Anybody who handles 4-Androstenedione wears gloves and works under a fume hood for a reason. As a raw chemical, it can be harmful if breathed in or if dust contacts skin or eyes. Direct, repeated exposure risks hormonal disruptions, especially for workers in chemical synthesis facilities. No one treats it as a food or supplement ingredient — it’s a research or synthesis material only. Material Safety Data Sheets (MSDS) for this compound list the expected warnings: irritant to eyes, respiratory tract, and skin; potentially harmful for men and women in reproductive age; keep away from open flames due to dust ignition risk. Anyone using it keeps a safety shower nearby, with spill containment granules ready for emergencies. Proper labeling along with secure, sealed packaging prevents accidental mix-ups or exposure during storage and transport.

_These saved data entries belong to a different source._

(** * Monoalphabetic ciphers: a shallow embedding of [pwn/crypto/monoalphabetic.py]

    The module is Python 2.  Texts and alphabets are [str] values, modelled as
    lists of characters; a substitution table is a [dict] from characters to
    characters, modelled as a finite map; Python integers are [Z].  Operations
    that can raise in Python ([seq[i]], [min], [list.index], [gen.next()],
    [%]) live in a small error monad, so that "the call returns" and "the call
    raises" are both statements about the embedded function. *)

From Stdlib Require Import ZArith Ascii String.
From stdpp Require Import base decidable option list list_monad gmap fin_maps strings.

Local Open Scope Z_scope.

(** ** Data model *)

Abbreviation text := (list ascii).
Abbreviation dict := (gmap ascii ascii).

(** [string.uppercase] (C locale). *)
Definition uppercase : text :=
  list_ascii_of_string "ABCDEFGHIJKLMNOPQRSTUVWXYZ".

(** ** Python outcomes *)

Inductive exn : Set :=
  | ValueError          (* min of an empty list, list.index / str.index miss *)
  | IndexError          (* seq[i] out of range *)
  | StopIteration       (* next() on an exhausted generator *)
  | ZeroDivisionError.  (* x % 0 *)

Inductive outcome (A : Type) : Type :=
  | Returns (a : A)
  | Raises (e : exn).
Arguments Returns {A} a.
Arguments Raises {A} e.

Global Instance outcome_ret : MRet outcome := λ A a, Returns a.
Global Instance outcome_bind : MBind outcome := λ A B f m,
  match m with
  | Returns a => f a
  | Raises e => Raises e
  end.

(** The call terminated by raising, whatever the exception. *)
Definition fails {A} (m : outcome A) : Prop := ∃ e, m = Raises e.

(** The value Python's [None]. *)
Inductive NoneType : Set := PyNone.

(** ** Python primitives used by the module *)

(** [len(seq)] *)
Definition len {A} (l : list A) : Z := Z.of_nat (length l).

(** [range(n)] *)
Definition range (n : Z) : list Z := seqZ 0 n.

(** [seq[i]]: negative indices count from the end, anything else out of
    [-len, len) raises [IndexError]. *)
Definition getitem {A} (l : list A) (i : Z) : outcome A :=
  let j := if i <? 0 then i + len l else i in
  if 0 <=? j
  then match l !! Z.to_nat j with
       | Some x => Returns x
       | None => Raises IndexError
       end
  else Raises IndexError.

Suppliers provide 4-Androstenedione as a raw material for steroidal drug synthesis. In hormone production lines, its conversion to testosterone or estrone happens via guided catalyst reactions. The purity of the starting steroid carries over to final drug quality, so manufacturers chase pure lots, transparent documentation, and reliable supply. Labs sometimes purchase small packs for assay calibration or pathway research, seeking the same chemical identity and batch consistency. Robust packaging—airtight drums, vacuum-sealed containers, strong labeling—protects against moisture or contamination. Warehouses store the solid in dry, cool spaces, far from food raw materials and away from sunlight.
The responsible use of 4-Androstenedione leans heavily on worker education, chemical stewardship, and legal compliance. For many, the central concern stays rooted in safe handling to avoid acute and chronic impacts—this affects not only production lines but the supply chain and regulatory outlook as well. Some researchers argue for clear labeling of hormonal intermediates wherever they enter the pharmaceutical market. Training can cut risks, and alarm systems that warn about dust buildup in air can prevent dangerous accidents. Chemical engineers continue to work on improving purity, batch size, and environmental practices — solvent recovery, safe disposal routes, and tighter monitoring of effluent streams take priority in high-volume production plants. With companies moving toward sustainability, demand grows for better lifecycle tracking from synthesis to finished drug.